Some things to reflect on:
* Sinclair Ferguson on evangelism: “There’s not a lot in the New Testament on how to do it. There is a lot in the New Testament on how to be it.”
* Rachel Welcher encourages members of a church to be members of a church: “Rather than asking yourself, “Why has no one in the church reached out to me?” try asking, “Who can I reach out to?” The pastor is not the Church. The elders are not the Church. Your small group leader is not the Church. We are a body with many members. All needed. And it hurts the Church when arms refuse to move like arms or ears refuse to listen – pointing at other parts of the Body, wondering why they aren’t sufficient to make the whole Body move and work properly. The Body limps along at this pace. It gets sick. Weary. Christian, the Church needs you. Every single one of you. We are a Body with many members, and we need one another. Check in on your pastors and church leaders, too. They are bone-tired. Soul-tired. Made of dust, just like you.”
* Glen Scrivener writes about one reason for fatigue amongst church leaders this year after reading ‘Creativity Inc’ by Pixar co-founder Ed Catmull. In addition to the usual 2020 stresses and on top of the steep learning curve navigating lockdown ministry and meeting online, there is this: “Pastors have felt a shift from ‘feeding the sheep’ to ‘feeding the beast.’ They’ve gone from a tangible sense, pre-lockdown, of helping their flock and now shifted to an understandable (though unhelpful) sense that they’re ‘producing content’. All content producers feel dread about ‘feeding the beast.’ Just today I remembered a blog post from 2008 entitled “Feeding the Monster.” Doing anything regularly sets up expectations — expectations that can feel overwhelming, especially when you can’t see the tangible benefits. Check out the myriad YouTubers crying on camera because they feel overwhelmed by the need to upload 3 times a week (or else be ignored by the almighty algorithm). ‘Feeding the beast’ happens most when the distance between you and your audience is greatest. The best creativity (and the best ministry) happens from the overflow of a heart inspired and happy to help. It goes toxic when you feel drained by a process sucking you dry. Pastors have gone from feeding sheep on a Sunday, when you can see ‘the end user’, to creating content for a production deadline (cos you need the sermon in the can by Thursday latest). What’s the answer? Partly it’s remembering: I’m not teaching the Bible, I’m teaching *my people* the Bible. I’m not speaking to camera. I’m speaking to *my people* (via camera). I’m not hitting deadlines, I’m serving the saints. It’s not the beast I’m feeding, it’s the flock.”

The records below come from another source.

Lemma memcpy_hook_window m0 a size m :
  0 <= a → 0 <= size → a + size <= TREE_BITMAP_OFFSET → in_tree_window m0 m →
  ∃ m', tree_memcpy_hook a size m = Ok () m' ∧ in_tree_window m0 m' ∧
    mem_agree (λ x, 0 <= x < TREE_BITMAP_OFFSET) m' m ∧
    ∀ x, in_block a size x → click_marked m' (x / 16) = true.
Proof.
  intros Ha Hsz Hb Hw. unfold tree_memcpy_hook. change (TREE_BITMAP_CLICK - 1) with (Z.ones 4).
  rewrite land_lnot_ones by lia. change (2 ^ 4) with 16. rewrite u32_small by tree_lia.
  destruct (memcpy_loop_window m0 (a + size) (Z.to_nat (size / TREE_BITMAP_CLICK + 3)) (a - a mod 16) m)
    as (m' & E & Hw' & Hag & _ & Hm); [tree_lia|tree_lia|done|tree_lia|tree_lia|done|].
  exists m'. split; [done|]. split; [done|]. split; [done|]. intros x Hx. apply Hm. tree_lia.
Qed.

Lemma tree_step_window m0 op m :
  tree_op_ok op → in_tree_window m0 m →
  ∃ m', tree_step op m = Ok () m' ∧ in_tree_window m0 m' ∧
    mem_agree (λ x, 0 <= x < TREE_BITMAP_OFFSET) m' (tree_plain [op] m).
Proof.
  destruct op as [a bs|a bs]; cbn [tree_step tree_op_ok tree_plain foldl].
  - intros (Ha & Hb & Hlt & Hx) Hw. destruct (set_bit_window m0 a m) as (Hw1 & Hm1 & _ & Ha1); [done|done|].
    eexists. split; [reflexivity|]. split; [apply write_window; try done; intros x Hin; by rewrite Hx|].
    apply store_bytes_agree. intros x [Hin _]. by apply Ha1.
  - intros (Ha & Hb) Hw. destruct (memcpy_hook_window m0 a (zlen bs) m) as (m' & E & Hw' & Hag & Hm); [lia|lia|done|done|].
    rewrite (bind_Ok _ _ _ _ _ E). eexists. split; [reflexivity|]. split; [by apply write_window|].
    apply store_bytes_agree. intros x [Hin _]. by apply Hag.
Qed.

Lemma tree_plain_agree (Q : Z → Prop) ops m m' :
  mem_agree Q m' m → mem_agree Q (tree_plain ops m') (tree_plain ops m).
Proof.
  revert m m'. induction ops as [|op ops IH]; intros m m' E; [done|]. cbn. apply IH.
  destruct op; apply store_bytes_agree; intros x [Hx _]; by apply E.
Qed.

Lemma tree_run_window m0 ops : ∀ m,
  Forall tree_op_ok ops → in_tree_window m0 m →
  ∃ m', tree_run ops m = Ok () m' ∧ in_tree_window m0 m' ∧
    mem_agree (λ x, 0 <= x < TREE_BITMAP_OFFSET) m' (tree_plain ops m).
Proof.
  induction ops as [|op ops IH]; intros m Hok Hw; [by exists m|]. apply Forall_cons in Hok as [Hop Hok].
  destruct (tree_step_window m0 op m Hop Hw) as (m1 & E1 & Hw1 & Ha1).
  destruct (IH m1 Hok Hw1) as (m2 & E2 & Hw2 & Ha2). exists m2. cbn [tree_run].
  rewrite (bind_Ok _ _ _ _ _ E1). split; [done|]. split; [done|]. etransitivity; [done|].
  change (tree_plain (op :: ops) m) with (tree_plain ops (tree_plain [op] m)). by apply tree_plain_agree.
Qed.

(** The state at a checkpoint: no marks, and the shadow a copy of the memory. *)
Definition tree_synced (m : mem) : Prop :=
  (∀ x, level1 x ∨ level2 x ∨ level3 x → m x = 0) ∧
  ∀ x, 0 <= x < TREE_BITMAP_OFFSET → m (TREE_SHADOW_SPACE_OFFSET + x) = m x.

Lemma synced_window m : tree_synced m → in_tree_window m m.
Proof.
  intros [Hz Hs].
  assert (∀ c, 0 <= c < 8 * LTCKPT_1ST_LEVEL_SIZE → click_marked m c = false) as C
    by (intros c Hc; unfold click_marked, mark; rewrite Hz by tree_lia; apply Z.bits_0).
  assert (∀ f, 0 <= f < 8 * LTCKPT_2ND_LEVEL_SIZE → block_marked m f = false) as B
    by (intros f Hf; unfold block_marked, mark; rewrite Hz by tree_lia; apply Z.bits_0).
  split; [split|].
  - split; [intros x Hx; rewrite Hz by auto; by unfold is_byte|]. intros c Hc. by rewrite C.
  - intros x Hx. rewrite Hz by auto. by unfold is_byte.
  - intros x Hx. rewrite Hz by auto. by unfold is_byte.
  - intros c Hc. by rewrite C.
  - intros f Hf. by rewrite B.
  - intros x Hx. split; [by apply Hs|done].
Qed.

* Craig Carter makes an interesting comment about application in preaching: “More manipulation of the text occurs at the app. stage than any other stage. The app. should arise organically & not be forced. The HS must supply it & sometimes he waits until halfway through the preaching of the sermon. We must be very careful & docile (submissive) in this area.”
* This comment from Jonathan Thomas, “I love reading older stuff. But it does make you wonder how far we have moved from the early church….especially the emphasis of the Didache.”
* An encouraging word from Ricky Alcantar: “The 2020 pandemic has directly undercut so much of what makes the local church healthy. It has removed the face to face interaction that helps us during times of turmoil and controversy and out of the church. It has kept many at home and isolated without the life-giving and soul-stirring air of friendship and fellowship. It has shrivelled some of our ability to pursue mission, service, and the lost in relationship (while creating other opportunities). It has turned the church’s focus away from primary issues to tertiary ones of intense practical controversy. The church has endured blow after blow in 2020. So if your local church still stands at the end of 2020 it is grace. It is miraculous. It is glorious. It is Jesus the Chief Shepherd holding together what could easily splinter apart. He. Will. Build. His. Church.”
* David French writing about the crisis of Christian celebrity: “I’ve known a number of Christian public figures who haven’t fallen … They’ve typically shared two common convictions. 1) They don’t trust their virtue. 2) They don’t believe they earned their fame.”